Input material:
▬▬▬

(** The result of a successful read: the buffer locked, its count one. *)
Lemma read_sim_ok c env a l i b x' bufs' :
  sim me c env a l -> i ∈ l -> b ∉ bheld a -> 0 <= b < disksize a ->
  x' = mkbuf true (bool_decide (b ∈ dirty a)) 1 b 1 me (view a b) ->
  bufs' i = x' -> (forall j, j <> i -> bufs' j = bufs c j) ->
  (forall j, j ∈ l -> dev (bufs c j) = 1 -> blockno (bufs c j) = b -> j = i) ->
  (dev (bufs c i) = 1 -> blockno (bufs c i) <> b ->
     blockno (bufs c i) ∉ dirty a /\ blockno (bufs c i) ∉ bheld a) ->
  sim me (mkbcache bufs' (next c) (prev c) (memdisk c) (mdsize c) (io c))
    (fun y => if y =? b then Some i else env y) (b_held (b :: bheld a) a) l.
Proof.
  intros Hs Hi Hh Hr -> Hx Ho Hu Hev. pose proof Hs as [S1 S2 S3 _ _ _ _ (Hd1 & Hd2 & Hcl)].
  eapply (sim_update c env a l i b); simpl; try done; rewrite ?Hx; simpl; try done.
  - constructor; simpl; [done|done|done|by rewrite bool_decide_eq_true| |];
      rewrite decide_True by (by left); done.
  - intros y Hy. split; [done|]. split; [done|]. rewrite elem_of_cons. naive_solver.
  - intros y Hy. by destruct (Z.eqb_spec y b).
  - intros _. by rewrite Z.eqb_refl.
  - by apply NoDup_cons.
  - intros y Hy1 Hy2. apply Hcl; [done|]. intros H. apply Hy2. by right.
Qed.

(** The buffer as bget returns it. *)
Definition locked_by (x : buf) : buf :=
  mkbuf (B_VALID x) (B_DIRTY x) (dev x) (blockno x) (refcnt x) me (data x).

Lemma take_eq i f c : 
  (b <- get_buf i ;; set_buf i (f b) ;;; acquiresleep me i ;;; ret i) c =
  if lk_pid (f (bufs c i)) =? 0
  then Ret i (with_buf i (locked_by (f (bufs c i))) (with_buf i (f (bufs c i)) c))
  else Sleep (Z.of_nat i) (with_buf i (f (bufs c i)) c).
Proof.
  unfold acquiresleep, bind, get_buf, gets, set_buf, modify, ret. cbn [with_buf bufs].
  rewrite upd_same. by destruct (lk_pid _ =? 0).
Qed.

Lemma holding_eq i c : lk_pid (bufs c i) = me -> holdingsleep me i c = Ret true c.
Proof.
  intros E. unfold holdingsleep, bind, get_buf, gets, ret. rewrite E, Z.eqb_refl.
  by rewrite (proj2 (Z.eqb_neq me 0)).
Qed.

(** Reading a block into a buffer that bget has just recycled. *)
Lemma iderw_read_eq i c b dt rc : bufs c i = mkbuf false false 1 b rc me dt ->
  iderw me i c =
  if (b <? 0) || (mdsize c <=? b) then Panic "iderw: block out of range" c
  else Ret tt (with_buf i (mkbuf true false 1 b rc me (memdisk c b)) c).
Proof.
  intros E. unfold iderw, bind at 1. rewrite holding_eq by (by rewrite E).
  unfold bind, get_buf, gets, get. cbn [negb]. cbv beta iota. rewrite E. simpl. by destruct (_ || _).
Qed.

Lemma iderw_write_eq i c b dt v : bufs c i = mkbuf v true 1 b 1 me dt -> 0 <= b < mdsize c ->
  iderw me i c = Ret tt (mkbcache (upd i (mkbuf true false 1 b 1 me dt) (bufs c)) (next c) (prev c)
    (set_block b dt (memdisk c)) (mdsize c) (io c ++ [(b, dt)])).
Proof.
  intros E Hr. unfold iderw, bind at 1. rewrite holding_eq by (by rewrite E).
  unfold bind, get_buf, gets, get. cbn [negb]. cbv beta iota. rewrite E. simpl. rewrite andb_false_r.
  destruct (Z.ltb_spec b 0), (Z.leb_spec (mdsize c) b); try lia. done.
Qed.

Lemma agree_read c env a l b : sim me c env a l -> agree c env (OpRead b) a.
Proof.
  intros Hs. destruct (sim_length _ _ _ _ Hs) as (Hl & Hnd & Hh).
  pose proof Hs as [(S1 & S1' & S1'') S2 _ S4 S5 S6 _ (_ & _ & Hcl)].
  pose proof (bget_eq c l b S2 Hh ltac:(lia)) as Eget.
  destruct (find_first _ l) as [i|] eqn:Ef.
  - (* cached *)
    apply find_first_Some in Ef as [Hi Hp]. zbool. destruct (S4 i Hi) as [[? _]|[Hd Hca]]; [congruence|].
    rewrite take_eq in Eget.
    destruct (bufs c i) as [v d0 dv bn rc lk dt] eqn:Ei. simpl in *. subst dv bn.
    pose proof Hca as [Hv Hr Hdt Hdd Hlk Hrc]. simpl in *. subst.
    unfold agree. destruct (decide (b ∈ bheld a)) as [Hb|Hb].
    + rewrite spec_read_held by done. rewrite (proj2 (Z.eqb_neq me 0)) in Eget by done.
      do 2 eexists. unfold run_op, bread, bind. by rewrite Eget.
    + rewrite spec_read_ok; [|done|done|].
      * eexists (fun y => if y =? b then Some i else env y), _, l. split.
        { unfold run_op, bread, bind. rewrite Eget. simpl.
          unfold get_buf, gets, ret. cbn [with_buf bufs]. rewrite !upd_same. simpl.
          rewrite !upd_same. done. }
        apply (read_sim_ok c env a l i b (mkbuf true d0 1 b 1 me (view a b))); try done.
        -- f_equal. destruct d0; symmetry; [by apply bool_decide_eq_true, Hdd|].
           apply bool_decide_eq_false. intros H%Hdd. done.
        -- by rewrite upd_same.
        -- intros j Hj. cbn [with_buf bufs]. by rewrite !upd_other.
        -- intros j Hj Hdj Hbj. apply S5; [done|done|done|by rewrite Ei|by rewrite Ei].
        -- by rewrite Ei.
      * destruct (decide (b ∈ dirty a)); [by left|right]. eapply (pinned_lt c env a l i); [done|done|].
        rewrite Ei. simpl. rewrite elem_of_pinned. tauto.
  - (* not cached *)
    assert (Hno : forall j, j ∈ l -> dev (bufs c j) = 1 -> blockno (bufs c j) <> b).
    { intros j Hj Hd Hb. pose proof (find_first_None _ _ Ef j Hj) as Hf. simpl in Hf.
      rewrite Hd, Hb, !Z.eqb_refl in Hf. done. }
    assert (Hnb : b ∉ dirty a /\ b ∉ bheld a).
    { split; intros H; destruct (S6 b) as (j & Hj & Hd & Hb); [by auto| |by auto|]; by apply (Hno j). }
    destruct Hnb as [Hnd' Hnh]. unfold agree.
    destruct (find_first _ (reverse l)) as [i|] eqn:Eg.
    + apply find_first_Some in Eg as [Hi Hp]. rewrite elem_of_reverse in Hi. zbool.
      assert (Hun : ~ (dev (bufs c i) = 1 /\ blockno (bufs c i) ∈ pinned a) /\ lk_pid (bufs c i) = 0).
      { destruct (S4 i Hi) as [(? & _ & _ & _ & ?)|[Hd Hca]]; [split; [lia|done]|].
        destruct Hca as [_ _ _ Hdd Hlk Hrc]. destruct (decide (blockno (bufs c i) ∈ bheld a)); [lia|].
        split; [|done]. rewrite elem_of_pinned. intros [_ [H'%Hdd|H']]; [congruence|done]. }
      destruct Hun as [Hun Hlk]. pose proof (pinned_lt c env a l i Hs Hi Hun) as Hlt.
      rewrite take_eq in Eget. simpl in Eget. rewrite Hlk in Eget. simpl in Eget.
      set (c1 := with_buf i _ (with_buf i _ c)) in Eget.
      assert (Ec1 : bufs c1 i = mkbuf false false 1 b 1 me (data (bufs c i))) by apply upd_same.
      pose proof (iderw_read_eq i c1 b _ _ Ec1) as Eio.
      destruct ((b <? 0) || (mdsize c1 <=? b)) eqn:Erange.
      * simpl. unfold bind at 1. unfold Bcache.bread.
        rewrite decide_False, decide_False by (done || lia).
        change (mdsize c1) with (mdsize c) in Erange. rewrite S1' in Erange. rewrite Erange.
        eexists. unfold bread, bind. rewrite Eget.
        unfold get_buf, gets. rewrite Ec1. simpl. by rewrite Eio.
      * apply orb_false_iff in Erange as [Hr1 Hr2]. zbool.
        change (mdsize c1) with (mdsize c) in Hr2. rewrite S1' in Hr2.
        rewrite spec_read_ok by (done || lia || by right).
        eexists (fun y => if y =? b then Some i else env y), _, l. split.
        { unfold run_op, bread, bind. rewrite Eget.
          unfold get_buf, gets, ret. rewrite Ec1. simpl. rewrite Eio. cbn [with_buf bufs].
          rewrite upd_same. simpl. rewrite S1, <- Hcl by done. done. }
        apply (read_sim_ok c env a l i b (mkbuf true false 1 b 1 me (view a b))); try done.
        -- by rewrite bool_decide_eq_false_2.
        -- by rewrite upd_same.
        -- intros j Hj. unfold c1, with_buf. simpl. by rewrite !upd_other.
        -- intros j Hj Hdj Hbj. by destruct (Hno j).
        -- intros H1 H2. rewrite elem_of_pinned in Hun. tauto.
    + assert (Hfull : NBUF <= Z.of_nat (length (pinned a))).
      { apply (pinned_full c env a l Hs). intros i Hi.
        pose proof (find_first_None _ _ Eg i ltac:(by rewrite elem_of_reverse)) as Hf. simpl in Hf.
        destruct (S4 i Hi) as [(_ & _ & Hdi & Hrc & _)|[Hd Hca]]; [by rewrite Hdi, Hrc in Hf|].
        split; [done|]. destruct Hca as [_ _ _ Hdd _ Hrc]. rewrite elem_of_pinned.
        destruct (decide (blockno (bufs c i) ∈ bheld a)); [by right|left]. apply Hdd.
        rewrite Hrc in Hf. by destruct (B_DIRTY (bufs c i)). }
      simpl. unfold bind at 1. unfold Bcache.bread. rewrite decide_False, decide_True by done.
      eexists. unfold bread, bind. by rewrite Eget.
Qed.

▬▬▬

Exercise requirements: From the first line of the records above down to the line containing "(forall j, j ∈", repeat each line exactly as written. Include both of those lines and add nothing.

Answer to this problem:
(** The result of a successful read: the buffer locked, its count one. *)
Lemma read_sim_ok c env a l i b x' bufs' :
  sim me c env a l -> i ∈ l -> b ∉ bheld a -> 0 <= b < disksize a ->
  x' = mkbuf true (bool_decide (b ∈ dirty a)) 1 b 1 me (view a b) ->
  bufs' i = x' -> (forall j, j <> i -> bufs' j = bufs c j) ->
  (forall j, j ∈ l -> dev (bufs c j) = 1 -> blockno (bufs c j) = b -> j = i) ->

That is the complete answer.